PPF has been a strategic investor in ProSiebenSat.1 for more than two years and is currently the second largest shareholder with a stake of close to 15%, held via direct shares and financial instruments. The aim of the Offer is to expand the strategic shareholding, including a replacement of the financial instruments with tendered shares, and thus elevate PPF's commitment to ProSiebenSat.1.

PPF will offer ProSiebenSat.1 shareholders a cash consideration of EUR 7.00 per share, which represents an attractive premium of 17% to the Xetra closing share price on 9th May 2025, as well as a premium of 21% to the implied offer price of MFE-MEDIAFOREUROPE N.V. (“MFE”) as of 9th May 2025 and a premium of 22% to the 3-month volume-weighted average price preceding the MFE offer announcement on 26th March 2025. Further, the offer price represents a premium of 8% to the median of research analyst target prices of ProSiebenSat.1 shares projected for one year in the future. The Offer therefore provides ProSiebenSat.1 shareholders with a compelling all-cash alternative to the mixed share and cash offer by MFE. 

The Offer allows PPF to expand its shareholding to a similar level as MFE. PPF intends to seek proportionate Supervisory Board representation at some point after the Offer closes. This aims at ensuring a renewed focus in the Supervisory Board to allow the management of ProSiebenSat.1 to deliver on its existing strategy and drive operational excellence. At the same time, the Offer provides shareholders with an immediate and certain opportunity to monetize their investment without bearing the risk of the ongoing long-term transformation process of ProSiebenSat.1.
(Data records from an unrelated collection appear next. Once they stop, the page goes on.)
(* ===== verification/Amount.v ===== *)
(** * Amount: amounts as text

    [crates/boundless-market/src/price_oracle/asset.rs]: parsing and printing of
    amounts such as [1.5 ETH], with the rounding of the display forms.

    Strings are lists of ASCII characters, so that whitespace, case and lengths
    in bytes have their ASCII meaning.  The decimal text of a [U256] comes from
    another crate: the class [U256Text] holds its two conversions, of which the
    documented behaviour on plain decimal digits is assumed. *)

From S2P Require Import Prelude Selector.
From Stdlib Require Import Ascii.

Local Open Scope Z_scope.

Notation str := (list ascii).

(** A literal. *)
Definition lit (s : string) : str := String.list_ascii_of_string s.

(** ** The string operations of the source *)

Definition code (c : ascii) : Z := Z.of_N (N_of_ascii c).

Definition is_whitespace (c : ascii) : bool :=
  ((9 <=? code c) && (code c <=? 13)) || (code c =? 32).

Fixpoint trim_start_if (p : ascii -> bool) (s : str) : str :=
  match s with
  | c :: s' => if p c then trim_start_if p s' else s
  | [] => []
  end.

Definition trim_end_if (p : ascii -> bool) (s : str) : str := rev (trim_start_if p (rev s)).

Definition trim (s : str) : str := trim_end_if is_whitespace (trim_start_if is_whitespace s).

Definition trim_end_matches (c : ascii) (s : str) : str := trim_end_if (Ascii.eqb c) s.

(** [split_whitespace], with the current word reversed. *)
Fixpoint words (cur s : str) : list str :=
  match s with
  | [] => match cur with [] => [] | _ => [rev cur] end
  | c :: s =>
      if is_whitespace c
      then match cur with [] => words [] s | _ => rev cur :: words [] s end
      else words (c :: cur) s
  end.

Definition split_whitespace (s : str) : list str := words [] s.

Fixpoint split_once (c : ascii) (s : str) : option (str * str) :=
  match s with
  | [] => None
  | d :: s =>
      if Ascii.eqb c d then Some ([], s)
      else match split_once c s with Some (i, f) => Some (d :: i, f) | None => None end
  end.

Definition zeros (n : nat) : str := replicate n "0"%char.

(** [{:0<width$}] and [{:0>width$}]. *)
Definition pad_end (s : str) (width : nat) : str := s ++ zeros (width - length s).
Definition pad_start (s : str) (width : nat) : str := zeros (width - length s) ++ s.

Definition uppercase (c : ascii) : ascii :=
  if (97 <=? code c) && (code c <=? 122) then ascii_of_N (N_of_ascii c - 32) else c.

Class U256Text := {
  u256_to_string : Z -> str;
  u256_from_str : str -> option Z
}.

(** ** Assets *)

Definition display_decimals (self : Asset) : nat :=
  match self with USD => 4 | ETH => 8 | ZKC => 6 end.

Inductive ParseAmountError :=
| InvalidFormat
| UnknownAsset (s : str)
| InvalidNumber (s : str)
| AssetNotAllowed (a : Asset) (allowed : list Asset)
| TooManyDecimals (a : Asset) (got : nat) (max : Z).

Definition asset_from_str (s : str) : result ParseAmountError Asset :=
  let u := uppercase <$> s in
  if bool_decide (u = lit "USD") then Ok USD
  else if bool_decide (u = lit "ETH") then Ok ETH
  else if bool_decide (u = lit "ZKC") then Ok ZKC
  else Err (UnknownAsset s).

Definition show_asset (self : Asset) : str :=
  match self with USD => lit "USD" | ETH => lit "ETH" | ZKC => lit "ZKC" end.

(** ** Amounts *)

Section Amounts.
Context `{U256Text}.

Definition parse_decimal_to_u256 (s : str) (decimals : Z) (asset : Asset)
    : result ParseAmountError Z :=
  let '(integer, fraction) := match split_once "." s with
                              | Some (i, f) => (i, f)
                              | None => (s, [])
                              end in
  if decimals <? Z.of_nat (length fraction)
  then Err (TooManyDecimals asset (length fraction) decimals)
  else
    let padded := integer ++ pad_end fraction (Z.to_nat decimals) in
    ok_or (InvalidNumber s) (u256_from_str padded).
Jiří Šmejc, Chief Executive Officer (CEO) of PPF Group, said: “We put forward a compelling all-cash offer and intend to take a much more active role in the Supervisory Board going forward. We hope that this is appealing to shareholders and stakeholders alike and paves the way for unlocking the potential of ProSiebenSat.1.”

Didier Stoessel, Chief Investment Officer of PPF Group, added: “We are a long-term investor and reliable partner to the companies we have invested in. Despite ProSiebenSat.1’s challenges and the turbulent market environment, I believe that the ProSiebenSat.1 management has the right strategy in place, which we fully support. I also believe that there is a general alignment among all stakeholders to divest non-core assets at the right valuation and execute the much-needed digital transformation of the core media segment. With a stronger shareholding and proportionate Supervisory Board representation, we will be in a position to more actively support the ProSiebenSat.1 management with our experience, namely in the digital revitalization of linear TV business models.”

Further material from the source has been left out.